**WHAT TO PRODUCE**:
From the data below, copy exactly the lines that lie between the one holding "(** What may" and the one holding "(** At most", including both, and nothing more.

**PROVIDED RECORDS**:
○ ○ ○ ○

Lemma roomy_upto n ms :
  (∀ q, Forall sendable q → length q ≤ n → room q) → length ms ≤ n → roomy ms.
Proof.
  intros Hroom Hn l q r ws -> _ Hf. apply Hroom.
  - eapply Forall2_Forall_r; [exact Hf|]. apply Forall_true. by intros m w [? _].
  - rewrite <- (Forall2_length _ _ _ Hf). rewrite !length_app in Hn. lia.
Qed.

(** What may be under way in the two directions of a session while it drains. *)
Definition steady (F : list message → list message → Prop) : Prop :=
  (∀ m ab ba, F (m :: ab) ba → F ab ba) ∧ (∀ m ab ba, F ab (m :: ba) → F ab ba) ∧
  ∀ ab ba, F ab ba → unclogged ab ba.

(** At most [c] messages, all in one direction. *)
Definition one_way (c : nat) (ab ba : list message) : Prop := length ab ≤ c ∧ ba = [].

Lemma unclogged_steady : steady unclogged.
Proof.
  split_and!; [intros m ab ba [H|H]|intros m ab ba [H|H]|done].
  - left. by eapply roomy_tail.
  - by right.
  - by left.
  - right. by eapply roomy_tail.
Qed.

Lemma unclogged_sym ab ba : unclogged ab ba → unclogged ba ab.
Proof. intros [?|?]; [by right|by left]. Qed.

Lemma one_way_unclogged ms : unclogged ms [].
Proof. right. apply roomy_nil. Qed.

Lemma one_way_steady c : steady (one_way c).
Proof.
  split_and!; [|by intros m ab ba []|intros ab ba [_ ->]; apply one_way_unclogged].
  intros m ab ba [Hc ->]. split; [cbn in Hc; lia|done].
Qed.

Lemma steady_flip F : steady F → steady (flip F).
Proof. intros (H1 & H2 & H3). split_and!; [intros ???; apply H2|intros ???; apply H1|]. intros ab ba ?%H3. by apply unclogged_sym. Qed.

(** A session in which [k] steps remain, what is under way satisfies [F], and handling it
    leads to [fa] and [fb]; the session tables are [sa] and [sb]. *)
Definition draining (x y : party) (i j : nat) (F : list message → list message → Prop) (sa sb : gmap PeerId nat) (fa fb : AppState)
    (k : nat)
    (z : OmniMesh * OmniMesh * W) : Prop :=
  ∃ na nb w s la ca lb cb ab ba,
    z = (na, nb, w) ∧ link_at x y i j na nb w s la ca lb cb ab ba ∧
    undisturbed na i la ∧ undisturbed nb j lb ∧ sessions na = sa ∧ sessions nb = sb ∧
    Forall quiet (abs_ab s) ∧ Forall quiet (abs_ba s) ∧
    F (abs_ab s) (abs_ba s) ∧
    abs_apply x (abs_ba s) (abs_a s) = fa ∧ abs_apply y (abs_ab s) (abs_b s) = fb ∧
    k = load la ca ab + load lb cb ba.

○ ○ ○ ○

**ANSWER TO THIS TASK**:
(** What may be under way in the two directions of a session while it drains. *)
Definition steady (F : list message → list message → Prop) : Prop :=
  (∀ m ab ba, F (m :: ab) ba → F ab ba) ∧ (∀ m ab ba, F ab (m :: ba) → F ab ba) ∧
  ∀ ab ba, F ab ba → unclogged ab ba.

(** At most [c] messages, all in one direction. *)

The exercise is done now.